[Excerpts from a dataset]
(** The lines of the text of any message, around its [Chain ID:],
    [Nonce:] and [Issued At:] fields: each field starts a line of its
    own, at least six lines down. *)
Lemma text_lines_around_nonce m :
  exists A ch ct nh nt ih it T,
    split_lines (join LF (message_lines m)) =
      (A ++ (field_line "Chain ID: " ch :: ct)
         ++ (field_line "Nonce: " nh :: nt)
         ++ (field_line "Issued At: " ih :: it) ++ T)%list
    /\ (6 <= List.length A)%nat
    /\ split_lines (num_tpl (chainId m)) = ch :: ct
    /\ split_lines (tpl (nonce m)) = nh :: nt.
Proof.
  set (P := ([header_line m; elt (address m); ""] ++ statement_lines m
             ++ [""; field_line "URI: " (tpl (uri m));
                 field_line "Version: " (tpl (version m))])%list).
  set (R := (optional_line "Expiration Time: " (expirationTime m)
             ++ optional_line "Not Before: " (notBefore m)
             ++ optional_line "Request ID: " (requestId m)
             ++ resources_lines m)%list).
  assert (Hlines : message_lines m =
                   (P ++ [field_line "Chain ID: " (num_tpl (chainId m));
                          field_line "Nonce: " (tpl (nonce m));
                          field_line "Issued At: " (tpl (issuedAt m))]
                      ++ R)%list).
  { unfold message_lines, P, R. cbn [app]. rewrite <- !app_assoc. reflexivity. }
  destruct (split_lines_tagged "Chain ID: " (num_tpl (chainId m)) eq_refl)
    as (ch & ct & Hc & Hc').
  destruct (split_lines_tagged "Nonce: " (tpl (nonce m)) eq_refl)
    as (nh & nt & Hn & Hn').
  destruct (split_lines_tagged "Issued At: " (tpl (issuedAt m)) eq_refl)
    as (ih & it & Hi & Hi').
  exists (flat_map split_lines P), ch, ct, nh, nt, ih, it,
    (flat_map split_lines R).
  split; [|split; [|split]]; try assumption.
  - rewrite split_lines_join by (rewrite Hlines; subst P; discriminate).
    rewrite Hlines, !flat_map_app. cbn [flat_map]. unfold field_line at 1 2 3.
    rewrite Hc', Hn', Hi', app_nil_r, <- !app_assoc. reflexivity.
  - etransitivity; [|apply length_flat_map_split].
    unfold P. rewrite !length_app. cbn [List.length]. lia.
Qed.
(** * pubmetric: first-author detection and trainee assessment

    A shallow embedding of [pubmetric.py] and [config.py].

    Python [str] values are lists of Unicode code points, dictionaries are
    [gmap]s, the ElementTree of the EFETCH answer is a rose tree, and the
    methods that print or call the E-utilities run in a small
    state-and-exception monad over the log of what was printed and
    requested. *)

From Stdlib Require Import ZArith NArith List Bool Lia String Ascii.
From stdpp Require Import base option list gmap.

Open Scope Z_scope.

(** ** Python values *)

(** A [str] is a sequence of code points. *)
Abbreviation str := (list N).

(** A string literal of the source ([u "LastName"]); the literals of
    [pubmetric.py] are all ASCII. *)
Definition u (s : string) : str := map N_of_ascii (list_ascii_of_string s).
Arguments u : simpl never.

Inductive exn : Type :=
  | IndexError
  | KeyError
  | ValueError
  | TypeError
  | AttributeError.

Inductive result (A : Type) : Type :=
  | Ok (a : A)
  | Raise (e : exn).
Arguments Ok {A} a.
Arguments Raise {A} e.

Definition result_bind {A B} (r : result A) (k : A -> result B) : result B :=
  match r with
  | Ok a => k a
  | Raise e => Raise e
  end.

(** [d[k]] on a dictionary. *)
Definition getitem `{Countable K} {V} (d : gmap K V) (k : K) : result V :=
  match d !! k with
  | Some v => Ok v
  | None => Raise KeyError
  end.

(** [k in d.keys()]. *)
Definition has_key {V} (d : gmap str V) (k : str) : bool :=
  match d !! k with
  | Some _ => true
  | None => false
  end.

(** [l[i]] for an index from the front. *)
Definition item {A} (l : list A) (i : nat) : result A :=
  match l !! i with
  | Some x => Ok x
  | None => Raise IndexError
  end.

(** [l[0]]. *)
Definition first_item {A} (l : list A) : result A := item l 0.

(** ** Built-in string operations *)

(** The code points [str.strip()] removes ([str.isspace]). *)
Definition is_space (c : N) : bool :=
  ((9 <=? c) && (c <=? 13) || (28 <=? c) && (c <=? 32)
   || (c =? 133) || (c =? 160) || (c =? 5760)
   || (8192 <=? c) && (c <=? 8202)
   || (c =? 8232) || (c =? 8233) || (c =? 8239) || (c =? 8287)
   || (c =? 12288))%N.

Fixpoint lstrip (s : str) : str :=
  match s with
  | c :: s' => if is_space c then lstrip s' else s
  | [] => []
  end.

Definition rstrip (s : str) : str := rev (lstrip (rev s)).

Definition str_strip (s : str) : str := rstrip (lstrip s).

Definition is_ascii (c : N) : bool := (c <? 128)%N.

Definition is_ascii_upper (c : N) : bool := ((65 <=? c) && (c <=? 90))%N.

Definition ascii_lower (c : N) : N := if is_ascii_upper c then (c + 32)%N else c.

(** The class [[0-9a-zA-Z]] of the regular expression in [flatten_name]. *)
Definition is_alnum (c : N) : bool :=
  ((48 <=? c) && (c <=? 57) || (97 <=? c) && (c <=? 122)
   || (65 <=? c) && (c <=? 90))%N.

(** [text.encode('ascii', 'ignore').decode('utf-8')]. *)
Definition encode_ascii_ignore (text : str) : str := List.filter is_ascii text.

(** [re.sub('[^0-9a-zA-Z]', '', name)]. *)
Definition re_sub_non_alnum (name : str) : str := List.filter is_alnum name.

Fixpoint startswith (s p : str) {struct p} : bool :=
  match p, s with
  | [], _ => true
  | _ :: _, [] => false
  | c :: p', d :: s' => (c =? d)%N && startswith s' p'
  end.

(** [p in s] on strings: [p] occurs in [s] as a contiguous run. *)
Fixpoint str_in (p s : str) : bool :=
  startswith s p ||
  match s with
  | [] => false
  | _ :: s' => str_in p s'
  end.

(** [s.split(',')]. *)
Fixpoint split_on (sep : N) (s : str) : list str :=
  match s with
  | [] => [[]]
  | c :: s' =>
      if (c =? sep)%N then [] :: split_on sep s'
      else match split_on sep s' with
           | w :: ws => (c :: w) :: ws
           | [] => [[c]]
           end
  end.

(** The parts of the Python runtime that are tables of the Unicode
    Character Database or library parsers: [str.lower], the canonical
    decomposition [unicodedata.normalize('NFD', _)] and [int] on strings. *)
Class Runtime : Type := {
  str_lower : str -> str;
  normalize_NFD : str -> str;
  py_int : str -> result Z
}.

(** ** config.py *)

Definition TOO_MANY_PAPERS : Z := 50.
Definition WITH_INITIAL : bool := true.

(** ** Constants and search tags *)

Definition ATAG : str := u "[Author] ".
Definition LTAG : str := u "[ad] ".

(** ** Name handling *)

Section Names.
Context `{RT : Runtime}.

Definition strip_accents (text : str) : str :=
  encode_ascii_ignore (normalize_NFD text).

Definition flatten_name (name : str) : str :=
  re_sub_non_alnum (strip_accents (str_lower (str_strip name))).

Definition names_match (name1 name2 : str) : bool :=
  bool_decide (flatten_name name1 = flatten_name name2).
End Names.

(** ** The roster *)

(** A cell of the roster as [pandas.read_csv] delivers it: an empty cell is
    the float NaN, a column of numbers holds numbers. *)
Inductive cell : Type :=
  | NaN
  | Str (s : str)
  | Num (n : Z)
  | Bool (b : bool).

(** A row of [infile.itertuples()]; a column the file does not have is an
    attribute the row does not have ([None] here). *)
Record Row : Type := {
  LastName : option cell;
  FirstName : option cell;
  ThesisMentor : option cell;
  Location : option cell
}.

(** [row.LastName] and the like. *)
Definition getattr {A} (field : option A) : result A :=
  match field with
  | Some v => Ok v
  | None => Raise AttributeError
  end.

(** [d[k]] for a key of [trainee_stats] that may not be set yet. *)
Definition getkey {A} (field : option A) : result A :=
  match field with
  | Some v => Ok v
  | None => Raise KeyError
  end.

(** [x.strip()] on a value that need not be a string. *)
Definition cell_strip (x : cell) : result str :=
  match x with
  | Str s => Ok (str_strip s)
  | _ => Raise AttributeError
  end.

(** [x.split(',')] on a value that need not be a string. *)
Definition cell_split (x : cell) : result (list str) :=
  match x with
  | Str s => Ok (split_on 44 s)
  | _ => Raise AttributeError
  end.

(** [pd.isna(x)] on a scalar. *)
Definition pd_isna (x : cell) : bool :=
  match x with
  | NaN => true
  | _ => false
  end.

(** Truth value of a cell in an [if]. *)
Definition cell_truthy (x : cell) : bool :=
  match x with
  | NaN => true
  | Str s => negb (bool_decide (s = []))
  | Num n => negb (n =? 0)
  | Bool b => b
  end.

(** [x + LTAG]: only a string can be concatenated with a string. *)
Definition cell_concat (x : cell) (s : str) : result str :=
  match x with
  | Str t => Ok (t ++ s)
  | _ => Raise TypeError
  end.

Definition format_name (last first : cell) (with_initial : bool) : result str :=
  if with_initial then
    result_bind (cell_strip last) (fun l =>
    result_bind (cell_strip first) (fun f =>
    result_bind (first_item f) (fun c =>
    Ok (l ++ u " " ++ [c]))))
  else cell_strip last.

(** ** The records of the E-utilities *)

(** An element of the XML tree of EFETCH. *)
#[local] Set Warnings "-register-all".
Inductive Element : Type :=
  Elem {
    tag : str;
    attrib : gmap str str;
    text : option str;
    children : list Element
  }.

(** All elements below [e], in document order. *)
Fixpoint descendants (e : Element) : list Element :=
  (fix below (cs : list Element) : list Element :=
     match cs with
     | [] => []
     | c :: cs' => c :: descendants c ++ below cs'
     end) (children e).

(** [e.findall('.//' + t)]. *)
Definition findall (t : str) (e : Element) : list Element :=
  List.filter (fun d => bool_decide (tag d = t)) (descendants e).

(** [e.find('.//' + t)]. *)
Definition find (t : str) (e : Element) : option Element :=
  head (findall t e).

(** An entry of [authors] in an ESUMMARY document. *)
Record AuthorEntry : Type := {
  name : str;
  authtype : str
}.

(** An entry of [articleids] in an ESUMMARY document. *)
Record ArticleId : Type := {
  idtype : str;
  value : str
}.

(** An ESUMMARY document (the [data] of a [PaperSummary]). *)
Record SummaryData : Type := {
  authors : list AuthorEntry;
  pubtype : list str;
  source : str;
  articleids : list ArticleId
}.

(** [resp.json()['result']] of ESUMMARY. *)
Record SummaryResult : Type := {
  uids : list str;
  docs : gmap str SummaryData
}.

(** [result['esearchresult']] of ESEARCH. *)
Record SearchResult : Type := {
  count : str;
  idlist : list str;
  webenv : str;
  querykey : str
}.

(** [resp.json()] of ESEARCH. *)
Record SearchResponse : Type := {
  version : str;
  esearchresult : SearchResult
}.

(** The three E-utilities, by what they answer to a request. *)
Record Service : Type := {
  esearch : str -> SearchResponse;
  esummary : str -> str -> SummaryResult;
  efetch : str -> str -> Element
}.

Definition extract_identifier (articleIds : list ArticleId) (id_type : str)
  : option ArticleId :=
  List.find (fun aid => bool_decide (id_type = idtype aid)) articleIds.

(** ** Printing and requests *)

Inductive Request : Type :=
  | ESEARCH (term : str)
  | ESUMMARY (WebEnv query_key : str)
  | EFETCH (WebEnv query_key : str).

Inductive Line : Type :=
  | PrintRow (row : Row)
  | PrintSearchTerm (search_term : str)
  | PrintVersionWarning
  | PrintFound (n : nat).
(** * A verified model of the calculator state machine of [src/App.tsx]

    The development has three layers.

    - [Number]: the JavaScript [number] type as IEEE-754 binary64, built on
      the executable specification of floating-point arithmetic of the
      standard library ([SpecFloat]), with the run-time functions the
      component calls: [parseFloat], [isNaN], [isFinite], [Math.round] and
      [String(number)].
    - [App]: the component state (the five [useState] cells) and its event
      handlers [inputNumber], [inputDecimal], [clear], [performOperation]
      and [calculate].  A handler reads the state of the render it closes
      over and issues setter calls; the calls of one event are committed
      together, in order, to produce the state of the next render.
    - the vocabulary of the statements, then the theorems about the
      handlers and about the states reachable from the initial render. *)

From Stdlib Require Import ZArith QArith Qround List String Ascii Bool Lia.
From Stdlib Require DecimalPos.
From Stdlib Require Import DecimalString.
From Stdlib Require Import Floats.SpecFloat.
Import ListNotations.

Local Open Scope string_scope.
Local Open Scope Z_scope.

(* ================================================================== *)
(** ** JavaScript numbers                                               *)
(* ================================================================== *)

(** The component computes on the built-in [number] type.  Its values
    and the built-in functions applied to them are defined here after
    ECMA-262: values are the binary64 floating-point numbers with a single
    [NaN], and every operation returns the value nearest to the exact
    result, a tie going to the even one. *)

Module Number.

(** binary64: 53 bits of precision, infinities at exponent 1024 *)
Definition prec : Z := 53.
Definition emax : Z := 1024.

Definition number : Type := spec_float.

Definition pos_zero : number := S754_zero false.
Definition infinity : number := S754_infinity false.

(** the arithmetic operators [+ - * /] on numbers, rounding to nearest,
    ties to even *)
Definition add : number -> number -> number := SFadd prec emax.
Definition sub : number -> number -> number := SFsub prec emax.
Definition mul : number -> number -> number := SFmul prec emax.
Definition div : number -> number -> number := SFdiv prec emax.

Definition isNaN (x : number) : bool :=
  match x with S754_nan => true | _ => false end.
(** The body of the outer [try].  [person] is [None] when no reference image
    is given. *)
Definition detection (cfg : Config) (camera : option Camera.VideoCapture)
    (person : option Outcome) (midas blink captcha : Outcome) : M Results.t :=
  let results := Results.initial in
  _ <- match camera with
       | None => leave (Raise "Camera not available")
       | Some _ => ret tt
       end ;;
  let acc := {| step_results := []; total_confidence := 0.0; passed_steps := 0 |} in
  acc <- match person with
         | Some o =>
             run_stage "person_verification" "Person verification failed"
                       plain_entry o results acc
         | None =>
             ret (credit 1.0 (record "person_verification" skipped_entry acc))
         end ;;
  acc <- run_stage "midas_liveness" "2D/3D liveness check failed"
                   plain_entry midas results acc ;;
  acc <- run_stage "blink_detection" "Blink detection failed"
                   blink_entry blink results acc ;;
  acc <- run_stage "mouth_captcha" "Voice captcha verification failed"
                   captcha_entry captcha results acc ;;
  ret (finish cfg results acc).
(** * A stack-language compiler: scanner, operation parser, code generator

    Shallow embedding of [main.py] and the proofs of its specification.

    Text is modelled by [string]: a Python [str] whose code points are all
    below 256, one [ascii] per code point.  Python integers are unbounded
    and are modelled by [Z]; indices and columns are natural numbers. *)

From Equations.Prop Require Import Equations Logic.
From Stdlib Require Import List Sorted Arith NArith ZArith Lia Bool Ascii String.
From Stdlib Require Import Decimal DecimalFacts DecimalPos DecimalN DecimalZ DecimalString.
Import ListNotations.

Open Scope string_scope.

(* ===================================================================== *)
(** * Python primitives used by the program *)
(* ===================================================================== *)

Module Py.

(** The newline character and a line of text ending in it. *)
Definition nl : string := String (ascii_of_nat 10) "".

(** [c.isspace()] for a one-character string: the Unicode whitespace code
    points below 256 are 9-13, 28-31, 32, 133 and 160. *)
Definition isspace (c : ascii) : bool :=
  let n := nat_of_ascii c in
  (((9 <=? n) && (n <=? 13)) || ((28 <=? n) && (n <=? 31))
   || (n =? 32) || (n =? 133) || (n =? 160))%nat.

(** [len(s)] and [s[i]] for [0 <= i]; [get] is [None] exactly when the index
    is out of range, where Python raises [IndexError]. *)
Definition len (s : string) : nat := String.length s.

(** [s[a:b]] for non-negative bounds: both ends are clamped to [len(s)] and
    an inverted range is empty. *)
Definition slice (s : string) (a b : nat) : string := substring a (b - a) s.

(** ** Exceptions *)

(** The exception classes that occur; all of them derive from
    [Exception], so that [except Exception] catches each of them. *)
Inductive exn_class : Type :=
| Exception | ValueError | TypeError | IndexError | OSError.

(** An exception object; [exn_msg] is what [str(e)] returns. *)
Record exn : Type := mk_exn { exn_cls : exn_class; exn_msg : string }.

Inductive result (A : Type) : Type :=
| Ok (a : A)
| Raise (e : exn).
Arguments Ok {A} a.
Arguments Raise {A} e.

Definition bind {A B : Type} (r : result A) (k : A -> result B) : result B :=
  match r with
  | Ok a => k a
  | Raise e => Raise e
  end.

(** ** Integers and their decimal text *)

(** [sys.int_info.default_max_str_digits]: CPython refuses to convert
    between [int] and [str] when more decimal digits are involved. *)
Definition int_max_str_digits : nat := 4300.

Definition exceeds_limit (ndigits : nat) : bool :=
  ((0 <? int_max_str_digits) && (int_max_str_digits <? ndigits))%nat.

(** The characters that [int()] strips from both ends of its argument:
    the ASCII whitespace 9-13 and 32 and, above 127, the Unicode whitespace
    133 and 160.  (The separators 28-31 are whitespace for [isspace] but
    [int()] does not strip them.) *)
Definition int_space (c : ascii) : bool :=
  let n := nat_of_ascii c in
  (((9 <=? n) && (n <=? 13)) || (n =? 32) || (n =? 133) || (n =? 160))%nat.

Fixpoint lstrip (s : string) : string :=
  match s with
  | String c s' => if int_space c then lstrip s' else s
  | EmptyString => EmptyString
  end.

Fixpoint rstrip (s : string) : string :=
  match s with
  | String c s' =>
      match rstrip s' with
      | EmptyString => if int_space c then EmptyString else String c EmptyString
      | r => String c r
      end
  | EmptyString => EmptyString
  end.
Lemma dense_app_two (pre : list PlaylistItemType) (x y : PlaylistItemType)
    (post : list PlaylistItemType) :
  dense (pre ++ x :: y :: post) ->
  position x = Z.of_nat (List.length pre)
  /\ position y = Z.of_nat (S (List.length pre)).
Proof.
  intros H. split; apply H.
  - rewrite nth_error_app2, Nat.sub_diag by lia. reflexivity.
  - rewrite nth_error_app2 by lia.
    replace (S (List.length pre) - List.length pre)%nat with 1%nat by lia.
    reflexivity.
Qed.

(** X15.  [moveItem] keeps positions equal to indices: if every item's
    position is its index before the move, the same holds after it.  And
    whatever it writes to the store agrees with the list it then holds:
    each position write names a row that sits, in the new list, at the
    index written, with that position. *)
Theorem moveItem_keeps_positions_dense :
  forall (itemId : string) (direction : Direction) (thrownAt : option nat)
         (items : list PlaylistItemType),
    (dense items -> dense (fst (moveItem itemId direction thrownAt items)))
    /\ (forall rid p,
          In (UpdatePosition rid p)
             (snd (moveItem itemId direction thrownAt items)) ->
          exists item,
            nth_error (fst (moveItem itemId direction thrownAt items))
              (Z.to_nat p) = Some item
            /\ id item = rid /\ position item = p).
Proof.
  intros itemId direction thrownAt items.
  destruct (moveItem_cases itemId direction thrownAt items)
    as [[E _]|[pre [x [y [post [E [E' Hw]]]]]]].
  - rewrite E. split; [auto|]. intros rid p [].
  - rewrite E'. split.
    + intros Hd i item Hi. rewrite E in Hd.
      destruct (Nat.lt_ge_cases i (List.length pre)) as [Hlt|Hge].
      * apply Hd. rewrite nth_error_app1 in Hi |- * by exact Hlt. exact Hi.
      * rewrite nth_error_app2 in Hi by exact Hge.
        destruct (i - List.length pre)%nat as [|[|m]] eqn:Hm; cbn in Hi.
        -- inversion Hi; subst. cbn. f_equal. lia.
        -- inversion Hi; subst. cbn. f_equal. lia.
        -- apply Hd. rewrite nth_error_app2 by exact Hge. rewrite Hm.
           exact Hi.
    + assert (forall rid p,
                 (rid = id y /\ p = Z.of_nat (List.length pre))
                 \/ (rid = id x /\ p = Z.of_nat (S (List.length pre))) ->
                 exists item,
                   nth_error
                     (pre ++ withPosition y (Z.of_nat (List.length pre))
                        :: withPosition x (Z.of_nat (S (List.length pre)))
                        :: post) (Z.to_nat p) = Some item
                   /\ id item = rid /\ position item = p) as Hloc.
      { intros rid p [[-> ->]|[-> ->]]; rewrite Nat2Z.id.
        - exists (withPosition y (Z.of_nat (List.length pre))).
          rewrite nth_error_app2, Nat.sub_diag by lia. auto.
        - exists (withPosition x (Z.of_nat (S (List.length pre)))).
          rewrite nth_error_app2 by lia.
          replace (S (List.length pre) - List.length pre)%nat with 1%nat
            by lia.
          auto. }
      intros rid p Hin. apply Hloc.
      destruct Hw as [[_ [_ Hw]]|[_ [_ Hw]]]; now apply Hw.
Qed.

Exercise brief ::
Exactly the lines running from the top of the records to the line that contains "(** * pubmetric: first-author", inclusive, must be set down, and nothing more.

Answer to the problem ::
(** The lines of the text of any message, around its [Chain ID:],
    [Nonce:] and [Issued At:] fields: each field starts a line of its
    own, at least six lines down. *)
Lemma text_lines_around_nonce m :
  exists A ch ct nh nt ih it T,
    split_lines (join LF (message_lines m)) =
      (A ++ (field_line "Chain ID: " ch :: ct)
         ++ (field_line "Nonce: " nh :: nt)
         ++ (field_line "Issued At: " ih :: it) ++ T)%list
    /\ (6 <= List.length A)%nat
    /\ split_lines (num_tpl (chainId m)) = ch :: ct
    /\ split_lines (tpl (nonce m)) = nh :: nt.
Proof.
  set (P := ([header_line m; elt (address m); ""] ++ statement_lines m
             ++ [""; field_line "URI: " (tpl (uri m));
                 field_line "Version: " (tpl (version m))])%list).
  set (R := (optional_line "Expiration Time: " (expirationTime m)
             ++ optional_line "Not Before: " (notBefore m)
             ++ optional_line "Request ID: " (requestId m)
             ++ resources_lines m)%list).
  assert (Hlines : message_lines m =
                   (P ++ [field_line "Chain ID: " (num_tpl (chainId m));
                          field_line "Nonce: " (tpl (nonce m));
                          field_line "Issued At: " (tpl (issuedAt m))]
                      ++ R)%list).
  { unfold message_lines, P, R. cbn [app]. rewrite <- !app_assoc. reflexivity. }
  destruct (split_lines_tagged "Chain ID: " (num_tpl (chainId m)) eq_refl)
    as (ch & ct & Hc & Hc').
  destruct (split_lines_tagged "Nonce: " (tpl (nonce m)) eq_refl)
    as (nh & nt & Hn & Hn').
  destruct (split_lines_tagged "Issued At: " (tpl (issuedAt m)) eq_refl)
    as (ih & it & Hi & Hi').
  exists (flat_map split_lines P), ch, ct, nh, nt, ih, it,
    (flat_map split_lines R).
  split; [|split; [|split]]; try assumption.
  - rewrite split_lines_join by (rewrite Hlines; subst P; discriminate).
    rewrite Hlines, !flat_map_app. cbn [flat_map]. unfold field_line at 1 2 3.
    rewrite Hc', Hn', Hi', app_nil_r, <- !app_assoc. reflexivity.
  - etransitivity; [|apply length_flat_map_split].
    unfold P. rewrite !length_app. cbn [List.length]. lia.
Qed.
(** * pubmetric: first-author detection and trainee assessment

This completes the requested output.